→ **Problem description**
Each line of the listing below, from the very first to the one that contains "(l : Literal).", is to be retyped exactly as it stands.

→ **Extracted information**
(* ===== verification/Identifiers.v ===== *)
(** * Node identifiers

    Model of include/gengodb/semantics/Identifiers.h and
    src/gengodb/semantics/Identifiers.cpp: the dictionary between RDF nodes and
    dense local ids, the mapping between local and global ids, and the index
    over several graphs, with their serialised forms. *)

From S2P Require Import Prelude Bytes Serialization RdfTypes.
From Stdlib Require Import Strings.Ascii Strings.Byte.
#[local] Open Scope Z_scope.

(** [rdf4cpp]'s node types, with their 8-bit codes left to that library. *)
Inductive RDFNodeType := NtVariable | NtBNode | NtIRI | NtLiteral.
#[export] Instance RDFNodeType_eq_dec : EqDecision RDFNodeType.
Proof. solve_decision. Defined.

(** A literal: datatype IRI, language tag, lexical form and typed value. *)
Record Literal := mkLit { l_datatype : string; l_lang : string; l_lex : string; l_value : AnyVal }.

Inductive Node :=
  | NodeIRI (identifier : string)
  | NodeBNode (identifier : string)
  | NodeLiteral (l : Literal).

(** [NodeId]; a null IRI is [None]. *)
Record NodeId := mkNodeId { ni_type : RDFNodeType; ni_iri : option string; ni_localId : string }.

#[export] Instance NodeId_eq_dec : EqDecision NodeId.
Proof. solve_decision. Defined.
Definition type_tag (t : RDFNodeType) : nat :=
  match t with NtVariable => 0 | NtBNode => 1 | NtIRI => 2 | NtLiteral => 3 end%nat.
Definition tag_type (n : nat) : RDFNodeType :=
  match n with O => NtVariable | S O => NtBNode | S (S O) => NtIRI | _ => NtLiteral end.
#[export] Program Instance NodeId_countable : Countable NodeId :=
  inj_countable' (λ n, (type_tag (ni_type n), ni_iri n, ni_localId n))
    (λ t, mkNodeId (tag_type t.1.1) t.1.2 t.2) _.
Next Obligation. by intros [[] ? ?]. Qed.

(** ** NodeIdDict *)

Record NodeIdDict := mkDict { node_to_id : gmap NodeId Z; id_to_node : list NodeId }.

Definition node_id (node : Node) : NodeId :=
  match node with
  | NodeIRI s => mkNodeId NtIRI (Some s) ""
  | NodeBNode s => mkNodeId NtBNode None s
  | NodeLiteral _ => mkNodeId NtLiteral None ""
  end.

Definition newDict : NodeIdDict := mkDict ∅ [].

(** [emplace] keeps the id of a node that is present. *)
Definition emplace_id {K} `{Countable K} (m : gmap K Z) (k : K) (id : Z) : gmap K Z :=
  match m !! k with Some _ => m | None => <[k := id]> m end.

Definition dict_push (d : NodeIdDict) (nid : NodeId) : NodeIdDict * Z :=
  let id := i32 (Z.of_nat (length (id_to_node d))) in
  (mkDict (emplace_id (node_to_id d) nid id) (id_to_node d ++ [nid]), id).

Definition dict_insert (d : NodeIdDict) (node : Node) : NodeIdDict * Z := dict_push d (node_id node).

Definition get_or_insert (d : NodeIdDict) (node : Node) : NodeIdDict * Z :=
  let nid := node_id node in
  match node_to_id d !! nid with
  | Some id => (d, id)
  | None => dict_push d nid
  end.

Definition get_safe (d : NodeIdDict) (node : Node) : Z :=
  match node_to_id d !! node_id node with None => -1 | Some id => id end.

Definition dict_size (d : NodeIdDict) : Z := Z.of_nat (length (id_to_node d)).

(** [NodeId{}] has the enumerator of value zero as its type. *)
Definition dict_get (zero_type : RDFNodeType) (d : NodeIdDict) (id : Z) : res NodeId :=
  if dict_size d <? wrap_u 64 id then Ok (mkNodeId zero_type None "")
  else load (id_to_node d) id.

(** The constructor from an initializer list. *)
Definition dict_of (l : list Node) : NodeIdDict := foldl (λ d n, fst (dict_insert d n)) newDict l.

(** ** The stored form: shared prefixes and suffixes *)

Record NodeIdEntry := mkEntry { en_type : RDFNodeType; en_prefixId : Z; en_suffix : string }.
Record NodeIdStore := mkStore { st_prefixes : list string; st_entries : list NodeIdEntry }.

(** [find_last_of] with the two separators, and the two substrings. *)
Definition is_sep (c : ascii) : bool := Ascii.eqb c "/" || Ascii.eqb c "#".
Fixpoint has_sep (s : string) : bool :=
  match s with EmptyString => false | String c s => is_sep c || has_sep s end.
Fixpoint splitIRI (iri : string) : string * string :=
  match iri with
  | EmptyString => (EmptyString, EmptyString)
  | String c s =>
      if is_sep c || has_sep s then
        (if has_sep s then let '(p, t) := splitIRI s in (String c p, t) else (String c EmptyString, s))
      else (EmptyString, String c s)
  end.

(** One iteration of [buildStore]; the index of prefixes is part of the state. *)
Definition build_step (st : NodeIdStore * gmap string Z) (node : NodeId) : NodeIdStore * gmap string Z :=
  let '(store, prefixIndex) := st in
  match ni_type node with
  | NtIRI =>
      let '(prefix, suffix) := splitIRI (default "" (ni_iri node)) in
      match prefixIndex !! prefix with
      | None =>
          let id := i32 (Z.of_nat (length (st_prefixes store))) in
          (mkStore (st_prefixes store ++ [prefix]) (st_entries store ++ [mkEntry NtIRI id suffix]),
           <[prefix := id]> prefixIndex)
      | Some id => (mkStore (st_prefixes store) (st_entries store ++ [mkEntry NtIRI id suffix]), prefixIndex)
      end
  | NtBNode | NtVariable =>
      (mkStore (st_prefixes store) (st_entries store ++ [mkEntry (ni_type node) (-1) (ni_localId node)]), prefixIndex)
  | NtLiteral =>
      (mkStore (st_prefixes store) (st_entries store ++ [mkEntry (ni_type node) (-1) ""]), prefixIndex)
  end.
Definition buildStore (nodes : list NodeId) : NodeIdStore :=
  fst (foldl build_step (mkStore [] [], ∅) nodes).

Definition read_entry (prefixes : list string) (e : NodeIdEntry) : res NodeId :=
  match en_type e with
  | NtIRI => let* p := load prefixes (en_prefixId e) in Ok (mkNodeId NtIRI (Some (p +:+ en_suffix e)) "")
  | NtBNode | NtVariable => Ok (mkNodeId (en_type e) None (en_suffix e))
  | NtLiteral => Ok (mkNodeId (en_type e) None "")
  end.
Fixpoint read_entries (prefixes : list string) (es : list NodeIdEntry) : res (list NodeId) :=
  match es with
  | [] => Ok []
  | e :: es => let* n := read_entry prefixes e in let* ns := read_entries prefixes es in Ok (n :: ns)
  end.
Definition readStore (store : NodeIdStore) : res (list NodeId) :=
  read_entries (st_prefixes store) (st_entries store).

(** The loop that rebuilds the reverse map; the first id of a node wins. *)
Fixpoint index_nodes {K} `{Countable K} (m : gmap K Z) (id : Z) (nodes : list K) : gmap K Z :=
  match nodes with
  | [] => m
  | n :: nodes => index_nodes (emplace_id m n (i32 id)) (id + 1) nodes
  end.

Section codes.
(** The 8-bit codes of the node types in rdf4cpp. *)
Context (code : RDFNodeType → Z) (decode : Z → option RDFNodeType).

Definition wr_entry : writer NodeIdEntry := wr_object (λ e,
  writeProperty 1 (wr_enum8 code) (en_type e) ++ writeProperty 2 wr_int (en_prefixId e) ++
  writeProperty 3 wr_string (en_suffix e)).
Definition rd_entry : reader NodeIdEntry := rd_object (λ bs,
  let* '(t, bs) := readProperty 1 (rd_enum8 decode) bs in
  let* '(p, bs) := readProperty 2 rd_int bs in
  let* '(s, bs) := readProperty 3 rd_string bs in Ok (mkEntry t p s, bs)).

Definition dict_serialize (d : NodeIdDict) : bytes :=
  let store := buildStore (id_to_node d) in
  writeProperty 1 (wr_vector wr_string) (st_prefixes store) ++
  writeProperty 2 (wr_vector wr_entry) (st_entries store).
Definition dict_deserialize : reader NodeIdDict := λ bs,
  let* '(prefixes, bs) := readProperty 1 (rd_vector rd_string) bs in
  let* '(entries, bs) := readProperty 2 (rd_vector rd_entry) bs in
  let* nodes := readStore (mkStore prefixes entries) in
  Ok (mkDict (index_nodes ∅ 0 nodes) nodes, bs).
End codes.

(** ** NodeIdMapping *)

Record NodeIdMapping := mkMapping { local_to_global : list Z; global_to_local : gmap Z Z }.
Definition newMapping : NodeIdMapping := mkMapping [] ∅.

Definition mapping_insert (m : NodeIdMapping) (gid : Z) : NodeIdMapping * Z :=
  let lid := i32 (Z.of_nat (length (local_to_global m))) in
  (mkMapping (local_to_global m ++ [gid]) (emplace_id (global_to_local m) gid lid), lid).
Definition get_local_safe (m : NodeIdMapping) (gid : Z) : Z :=
  match global_to_local m !! gid with None => -1 | Some l => l end.
Definition get_local (m : NodeIdMapping) (gid : Z) : res Z :=
  match global_to_local m !! gid with None => Fault AssertFailed | Some l => Ok l end.
Definition get_global_safe (m : NodeIdMapping) (id : Z) : res Z :=
  if (id <? 0) || (Z.of_nat (length (local_to_global m)) <=? wrap_u 64 id) then Ok (-1)
  else load (local_to_global m) id.
Definition get_global (m : NodeIdMapping) (id : Z) : res Z := load (local_to_global m) id.
Definition mapping_serialize (m : NodeIdMapping) : bytes := writeProperty 1 (wr_vector wr_int64) (local_to_global m).
Definition mapping_deserialize : reader NodeIdMapping := λ bs,
  let* '(l, bs) := readProperty 1 (rd_vector rd_int64) bs in
  Ok (mkMapping l (index_nodes ∅ 0 l), bs).

(** ** GraphNodeIndex *)

(** What [build] reads of an [RdfGraph]: its IRI, its dictionary, and the key
    of each literal node ([NodeHelper::literalKeyFor]). *)
Record GraphView := mkView { gv_iri : string; gv_nodes : list NodeId; gv_literal : Z → res (bytes * Z) }.

(** The state across graphs: next global id, IRIs and literals seen. *)
Record Globals := mkGlobals {
  nextGlobalId : Z;
  iriToGlobal : gmap NodeId Z;
  literalToGlobal : gmap (bytes * Z) Z;
}.

(** First loop, for one node: the slot's new value. *)
Definition assign_named (st : Globals) (n : NodeId) : Globals * Z :=
  match ni_type n with
  | NtIRI =>
      match iriToGlobal st !! n with
      | None => (mkGlobals (nextGlobalId st + 1) (<[n := nextGlobalId st]> (iriToGlobal st)) (literalToGlobal st),
                 nextGlobalId st)
      | Some g => (st, g)
      end
  | NtBNode | NtVariable => (mkGlobals (nextGlobalId st + 1) (iriToGlobal st) (literalToGlobal st), nextGlobalId st)
  | NtLiteral => (st, -1)
  end.
Fixpoint assign_nodes (st : Globals) (nodes : list NodeId) : Globals * list Z :=
  match nodes with
  | [] => (st, [])
  | n :: nodes =>
      let '(st1, g) := assign_named st n in
      let '(st2, gs) := assign_nodes st1 nodes in (st2, g :: gs)
  end.

(** Second loop: literals, from local id [id] on. *)
Fixpoint assign_literals (gv : GraphView) (st : Globals) (gids : list Z) (id : Z) (nodes : list NodeId) : res (Globals * list Z) :=
  match nodes with
  | [] => Ok (st, gids)
  | n :: nodes =>
      match ni_type n with
      | NtLiteral =>
          let* '(data, dataType) := gv_literal gv id in
          let* datatypeGlobalId := load gids dataType in
          match literalToGlobal st !! (data, datatypeGlobalId) with
          | None =>
              let g := nextGlobalId st in
              let st1 := mkGlobals (g + 1) (iriToGlobal st) (<[(data, datatypeGlobalId) := g]> (literalToGlobal st)) in
              assign_literals gv st1 (zset gids id g) (id + 1) nodes
          | Some g => assign_literals gv st (zset gids id g) (id + 1) nodes
          end
      | _ => assign_literals gv st gids (id + 1) nodes
      end
  end.

Definition build_graph (st : Globals) (gv : GraphView) : res (Globals * NodeIdMapping) :=
  let '(st1, gids) := assign_nodes st (gv_nodes gv) in
  let* '(st2, gids) := assign_literals gv st1 gids 0 (gv_nodes gv) in
  Ok (st2, foldl (λ m g, fst (mapping_insert m g)) newMapping gids).

Definition GraphNodeIndex := gmap string NodeIdMapping.

Fixpoint build_all (st : Globals) (index : GraphNodeIndex) (graphs : list (string * GraphView)) : res (Globals * GraphNodeIndex) :=
  match graphs with
  | [] => Ok (st, index)
  | (name, gv) :: graphs =>
      let key := if String.eqb name "" then gv_iri gv else name in
      let* '(st1, mapping) := build_graph st gv in
      build_all st1 (<[key := mapping]> index) graphs
  end.
Definition build (graphs : list (string * GraphView)) : res GraphNodeIndex :=
  let* '(_, index) := build_all (mkGlobals 0 ∅ ∅) ∅ graphs in Ok index.

Definition getIndex (index : GraphNodeIndex) (name : string) : res NodeIdMapping :=
  match index !! name with Some m => Ok m | None => Fault (Thrown "out_of_range") end.
Definition hasIndex (index : GraphNodeIndex) (name : string) : bool := bool_decide (is_Some (index !! name)).

(** The index as the serialiser sees it: its entries in iteration order, each
    mapping behind a [unique_ptr]. *)
Definition wr_mapping : writer NodeIdMapping := wr_object mapping_serialize.
Definition rd_mapping : reader NodeIdMapping := rd_object mapping_deserialize.
Definition index_serialize (entries : list (string * option NodeIdMapping)) : bytes :=
  writeProperty 1 (wr_map wr_string (wr_option wr_mapping)) entries.
Definition index_deserialize : reader (list (string * option NodeIdMapping)) :=
  readProperty 1 (rd_map rd_string (rd_option rd_mapping)).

→ **Exercise output**
(* ===== verification/Identifiers.v ===== *)
(** * Node identifiers

    Model of include/gengodb/semantics/Identifiers.h and
    src/gengodb/semantics/Identifiers.cpp: the dictionary between RDF nodes and
    dense local ids, the mapping between local and global ids, and the index
    over several graphs, with their serialised forms. *)

From S2P Require Import Prelude Bytes Serialization RdfTypes.
From Stdlib Require Import Strings.Ascii Strings.Byte.
#[local] Open Scope Z_scope.

(** [rdf4cpp]'s node types, with their 8-bit codes left to that library. *)
Inductive RDFNodeType := NtVariable | NtBNode | NtIRI | NtLiteral.
#[export] Instance RDFNodeType_eq_dec : EqDecision RDFNodeType.
Proof. solve_decision. Defined.

(** A literal: datatype IRI, language tag, lexical form and typed value. *)
Record Literal := mkLit { l_datatype : string; l_lang : string; l_lex : string; l_value : AnyVal }.

Inductive Node :=
  | NodeIRI (identifier : string)
  | NodeBNode (identifier : string)
  | NodeLiteral (l : Literal).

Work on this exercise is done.